By mid-September, Spruceland Save-On Foods shoppers will be able to buy B.C. wines to go with the food in their grocery cart all under one roof.
Work began Tuesday on a 1,250 square-foot showcase for 1,000 different kinds of B.C.-only wine in the store.
Once open, the wine shop will have a dedicated team of specially-trained, knowledgeable staff that will help customers pair a suitable wine for that night's dinner.
All of the wines sold will meet the Vintners Quality Alliance (VQA) standard regarding origin, vintage and varietals for B.C. wines. All VQA wines are also tasted by a qualified panel for quality, according to the Wine BC website.
"So that's all we'll sell - locally produced 100 per cent VQA wine," said Steve Moriarty, director of wines with Overwaitea Food Group. Moriarty said the choice to place the wine store in the Spruceland Save-On in Prince George was because of its experienced staff and ideal location to best serve Prince George customers.
"We can't put the wines in every store," said Moriarty, who is currently on site to supervise the preliminary work to prepare for construction. "In the entire province of B.C. there's only 21 VQA licenses at this time available to be relocated into a grocery store and that's all there is. You have to buy an existing business that has one and move that into the grocery store so we have to pick and choose. We're very excited to come to Prince George. To this day there has never been a true British Columbia wine store in Prince George. So this will be the only B.C. VQA wine store north of Kamloops."
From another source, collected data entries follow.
(** X26: when successive calls of [allocate] have filled the table to
    [MAX_VM_REGIONS] entries, every further [allocate] is fatal, whatever
    the size asked for. *)
Theorem allocate_full_table_fatal (p : VMPool) (sizes : list Z) :
  0 <= region_iterator p ->
  region_iterator p + Z.of_nat (length sizes) = MAX_VM_REGIONS ->
  Forall (fun s => 0 < s < 2 ^ 32) sizes ->
  0 <= next_region_base p ->
  next_region_base p + total_rounded PAGE_SIZE sizes < 2 ^ 32 ->
  exists p' addrs,
    allocate_all PAGE_SIZE MAX_VM_REGIONS p sizes = Ret (p', addrs) /\
    length addrs = length sizes /\
    region_iterator p' = MAX_VM_REGIONS /\
    forall s, allocate PAGE_SIZE MAX_VM_REGIONS p' s = Fatal.
Proof.
  intros Hit Hfull Hsizes Hnext Hfit.
  destruct (allocate_all_spec PAGE_SIZE MAX_VM_REGIONS PAGE_SIZE_word
                              MAX_VM_REGIONS_word sizes p)
    as (p' & Hall & Hit' & _ & Hrec & _); try assumption; try lia.
  exists p'. eexists. split; [exact Hall |].
  split.
  - rewrite <- Hrec. unfold recorded.
    rewrite !length_map, length_seq. reflexivity.
  - split; [lia |].
    intros s. unfold allocate.
    destruct (s =? 0); [reflexivity |].
    destruct (Z.eqb_spec (region_iterator p') MAX_VM_REGIONS);
      [reflexivity | lia].
Qed.
(** Code-unit case mapping on 0..255: [A-Z] and U+00C0..U+00DE, except the
    multiplication sign U+00D7, move up by 32. *)
Definition lower_unit (c : ascii) : ascii :=
  let n := nat_of_ascii c in
  if ((65 <=? n) && (n <=? 90))
     || ((192 <=? n) && (n <=? 222) && negb (n =? 215))
  then ascii_of_nat (n + 32) else c.

Fixpoint toLowerCase (s : string) : string :=
  match s with
  | EmptyString => EmptyString
  | String c s' => String (lower_unit c) (toLowerCase s')
  end.

(** White space and line terminators among the code units 0..255. *)
Definition is_space (c : ascii) : bool :=
  let n := nat_of_ascii c in
  ((9 <=? n) && (n <=? 13)) || (n =? 32) || (n =? 160).

Fixpoint trimStart (s : string) : string :=
  match s with
  | EmptyString => EmptyString
  | String c s' => if is_space c then trimStart s' else s
  end.

Fixpoint trimEnd (s : string) : string :=
  match s with
  | EmptyString => EmptyString
  | String c s' =>
      let t := trimEnd s' in
      if is_space c && String.eqb t "" then EmptyString else String c t
  end.

Definition trim (s : string) : string := trimEnd (trimStart s).

Fixpoint startsWith (s p : string) : bool :=
  match p with
  | EmptyString => true
  | String c p' =>
      match s with
      | EmptyString => false
      | String d s' => Ascii.eqb d c && startsWith s' p'
      end
  end.

Fixpoint includes (s p : string) : bool :=
  startsWith s p ||
  match s with
  | EmptyString => false
  | String _ s' => includes s' p
  end.

(** [s[i]], [None] standing for [undefined]. *)
Definition charAt (i : nat) (s : string) : option ascii := String.get i s.

Definition unit_eqb (a b : option ascii) : bool :=
  match a, b with
  | Some x, Some y => Ascii.eqb x y
  | None, None => true
  | _, _ => false
  end.

End Str.

(** ** JavaScript [Map] with string keys, in insertion order *)

Module JSMap.

Definition t (V : Type) : Type := list (string * V).

Definition empty {V} : t V := [].

Definition size {V} (m : t V) : nat := List.length m.

Fixpoint get {V} (k : string) (m : t V) : option V :=
  match m with
  | [] => None
  | (k', v) :: m' => if String.eqb k' k then Some v else get k m'
  end.

Definition has {V} (k : string) (m : t V) : bool :=
  match get k m with Some _ => true | None => false end.

(** [set] on a key already present keeps its position. *)
Fixpoint set {V} (k : string) (v : V) (m : t V) : t V :=
  match m with
  | [] => [(k, v)]
  | (k', v') :: m' =>
      if String.eqb k' k then (k, v) :: m' else (k', v') :: set k v m'
  end.

Fixpoint delete {V} (k : string) (m : t V) : t V :=
  match m with
  | [] => []
  | (k', v') :: m' => if String.eqb k' k then m' else (k', v') :: delete k m'
  end.

Definition keys {V} (m : t V) : list string := List.map fst m.

(** [m.keys().next().value]: the oldest key, [None] for [undefined]. *)
Definition firstKey {V} (m : t V) : option string :=
  match m with
  | [] => None
  | (k, _) :: _ => Some k
  end.

End JSMap.

(** ** [Array.prototype.sort]

    The sort of ECMAScript is stable; for a consistent comparator its result
    is the stable insertion sort below, where [cmp a b <= 0] keeps [a]
    before [b]. *)

Section ArraySort.
Context {A : Type} (cmp : A -> A -> Q).

Fixpoint sort_insert (x : A) (l : list A) : list A :=
  match l with
  | [] => [x]
  | y :: l' =>
      if Qle_bool (cmp x y) 0%Q then x :: l else y :: sort_insert x l'
  end.

Definition array_sort (l : list A) : list A :=
  fold_right sort_insert [] l.
End ArraySort.

(** ** Data model *)

Record Entry := mkEntry { word : string; definition : string }.

Record SearchResult := mkResult {
  res_word : string;
  res_definition : string;
  score : Q;
  matchType : string
}.

(** [{ ...entry, score: s, matchType: 'word' }] *)
Definition scored (e : Entry) (s : Q) : SearchResult :=
  mkResult (word e) (definition e) s "word".

Record Store := mkStore {
  words : list Entry;
  isLoaded : bool;
  wordIndex : JSMap.t (Entry * nat);
  sortedWords : list Entry
}.

(** The constructor: [words = []], [isLoaded = false], an empty [Map]. *)
Definition newStore : Store := mkStore [] false JSMap.empty [].

Inductive Thrown :=
| Error (message : string)
| TypeError.

Definition InvalidFormat : Thrown :=
  Error "Invalid JSON format. Expected array of objects or object with word-definition pairs.".

Definition NoValidEntries : Thrown :=
  Error "No valid word entries found in JSON file.".

Section Loader.
Context {host : Host}.

(** Values produced by [response.json()]. [JObj] lists the own properties
    in the order [Object.entries] enumerates them. *)
Inductive JSValue :=
| JNull
| JBool (b : bool)
| JNum (n : Number)
| JStr (s : string)
| JArr (elems : list JSValue)
| JObj (props : list (string * JSValue)).

(** ToBoolean *)
Definition truthy (v : JSValue) : bool :=
  match v with
  | JNull => false
  | JBool b => b
  | JNum n => negb (numberIsZero n)
  | JStr s => negb (String.eqb s "")
  | JArr _ | JObj _ => true
  end.

(** [typeof v === 'object'] for a value that is not [null]. *)
Definition is_object (v : JSValue) : bool :=
  match v with
  | JArr _ | JObj _ => true
  | _ => false
  end.

Fixpoint own {V} (k : string) (props : list (string * V)) : option V :=
  match props with
  | [] => None
  | (k', v) :: rest => if String.eqb k' k then Some v else own k rest
  end.

(** [v.word] and [v.definition]: [None] is [undefined]. An array has no
    such property. *)
Definition field (k : string) (v : JSValue) : option JSValue :=
  match v with
  | JObj props => own k props
  | _ => None
  end.

Definition truthy_field (k : string) (v : JSValue) : bool :=
  match field k v with
  | Some x => truthy x
  | None => false
  end.

(** [v.toString()]; [None] when the call throws a [TypeError]: on [null],
    and on an object whose own property [toString] shadows the method
    (parsed JSON holds no function). An array joins its elements with a
    comma, [null] elements giving the empty string. *)
Fixpoint toString (v : JSValue) : option string :=
  match v with
  | JNull => None
  | JBool b => Some (if b then "true" else "false")
  | JNum n => Some (numberToString n)
  | JStr s => Some s
  | JArr elems =>
      (fix join (l : list JSValue) : option string :=
         match l with
         | [] => Some ""
         | x :: rest =>
             let sx := match x with JNull => Some "" | _ => toString x end in
             match rest with
             | [] => sx
             | _ :: _ =>
                 match sx, join rest with
                 | Some a, Some b => Some (a ++ "," ++ b)%string
                 | _, _ => None
                 end
             end
         end) elems
  | JObj props =>
      match own "toString" props with
      | Some _ => None
      | None => Some "[object Object]"
      end
  end.

Definition toString_field (k : string) (v : JSValue) : option string :=
  match field k v with
  | Some x => toString x
  | None => None
  end.

(** [xs.map(f)] where [f] may throw. *)
Fixpoint map_throwing {X Y} (f : X -> option Y) (xs : list X) : option (list Y) :=
  match xs with
  | [] => Some []
  | x :: xs' =>
      match f x, map_throwing f xs' with
      | Some y, Some ys => Some (y :: ys)
      | _, _ => None
      end
  end.

Definition entryOfObject (entry : JSValue) : option Entry :=
  match toString_field "word" entry, toString_field "definition" entry with
  | Some w, Some d => Some (mkEntry (Str.trim w) (Str.trim d))
  | _, _ => None
  end.

Definition entryOfPair (p : string * JSValue) : option Entry :=
  match toString (snd p) with
  | Some d => Some (mkEntry (Str.trim (fst p)) (Str.trim d))
  | None => None
  end.

Definition with_words (ws : list Entry) (st : Store) : Store :=
  mkStore ws (isLoaded st) (wordIndex st) (sortedWords st).

Definition indexed {X} (l : list X) : list (nat * X) :=
  combine (seq 0 (List.length l)) l.

Definition buildIndex (ws : list Entry) : JSMap.t (Entry * nat) :=
  fold_left
    (fun m ie => JSMap.set (Str.toLowerCase (word (snd ie))) (snd ie, fst ie) m)
    (indexed ws) JSMap.empty.

Definition byWord (a b : Entry) : Q :=
  inject_Z (localeCompare (Str.toLowerCase (word a)) (Str.toLowerCase (word b))).

Definition buildSearchIndexes (st : Store) : Store :=
  mkStore (words st) (isLoaded st)
          (buildIndex (words st))
          (array_sort byWord (words st)).

(** The tail of [parseJSON], after [this.words] has been assigned. *)
Definition checkAndIndex (st : Store) : Store * option Thrown :=
  match words st with
  | [] => (st, Some NoValidEntries)
  | _ :: _ => (buildSearchIndexes st, None)
  end.

Definition parseJSON (st : Store) (jsonData : JSValue) : Store * option Thrown :=
  match jsonData with
  | JArr items =>
      let kept :=
        filter (fun entry =>
                  truthy entry && is_object entry
                  && truthy_field "word" entry
                  && truthy_field "definition" entry) items in
      match map_throwing entryOfObject kept with
      | Some ws => checkAndIndex (with_words ws st)
      | None => (st, Some TypeError)
      end
  | JObj props =>
      let kept :=
        filter (fun p => negb (String.eqb (fst p) "") && truthy (snd p)) props in
      match map_throwing entryOfPair kept with
      | Some ws => checkAndIndex (with_words ws st)
      | None => (st, Some TypeError)
      end
  | _ => (st, Some InvalidFormat)
  end.

(** [loadWords] once the dataset has been fetched: [isLoaded] is set only
    when [parseJSON] returns. *)
Definition loadWords (st : Store) (jsonData : JSValue) : Store * option Thrown :=
  match parseJSON st jsonData with
  | (st', None) =>
      (mkStore (words st') true (wordIndex st') (sortedWords st'), None)
  | (st', Some e) => (st', Some e)
  end.

End Loader.

(** ** Double-precision arithmetic

    A finite double is a rational [m * 2^e] with [|m| < 2^53] and
    [-1074 <= e]. The result of an arithmetic operation is the double
    nearest to the exact result, ties going to the even significand. The
    products of this program stay far below the overflow threshold, which
    is left out. *)

Section Doubles.
Local Open Scope Q_scope.

(** The exponent [b] with [2^b <= x < 2^(b+1)], for [0 < x]. *)
Definition binade (x : Q) : Z :=
  if Qle_bool 1 x then Z.log2 (Qfloor x)
  else (- Z.log2_up (Qceiling (/ x)))%Z.

(** The nearest integer, ties to even. *)
Definition roundHalfEven (q : Q) : Z :=
  let f := Qfloor q in
  let d := q - inject_Z f in
  if Qle_bool d (1 # 2) then
    if Qle_bool (1 # 2) d then (if Z.even f then f else (f + 1)%Z) else f
  else (f + 1)%Z.

(** The exponent of the unit in the last place of the doubles around [x]:
    53 significant bits, and the subnormal spacing [2^-1074] at the
    bottom. *)
Definition scaleExp (x : Q) : Z := Z.max (binade x - 52) (-1074).

Definition roundPositive (x : Q) : Q :=
  let e := scaleExp x in
  inject_Z (roundHalfEven (x / 2 ^ e)) * 2 ^ e.

(** Round to nearest, ties to even. *)
Definition roundDouble (x : Q) : Q :=
  match x ?= 0 with
  | Eq => 0
  | Gt => roundPositive x
  | Lt => - roundPositive (- x)
  end.

(** The reciprocal of that spacing, an integer wherever the exponent is not
    positive. *)
Definition scaleP (x : Q) : Z := (2 ^ (- scaleExp x))%Z.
By law, wine sales are only permitted between 9 a.m. and 11 p.m. so the Spruceland Save-On, which is open from 8 a.m. to 10 p.m. every day will sell wine from 9 a.m. to 10 p.m., said Moriarty.
Overwaitea Food Group partners with the British Columbia Wine Institute to bring as many wines as possible to their customers, he added.
"So far we've had overwhelmingly positive response from consumers," said Moriarty, who added the Prince George Save-On will be the 10th location in the province to get a wine store.
"Because we're a local company - we're 100 years old last year so we've been around for a while - and our commitment is we're only going to sell local wines and when we commit to that our customers are thrilled with that because it generates economic activity in the province," said Moriarty.
"We want to sell wine as part of an experiential meal so selling wine in a grocery store we think is a natural evolution and it's part of the great quality local foods we sell."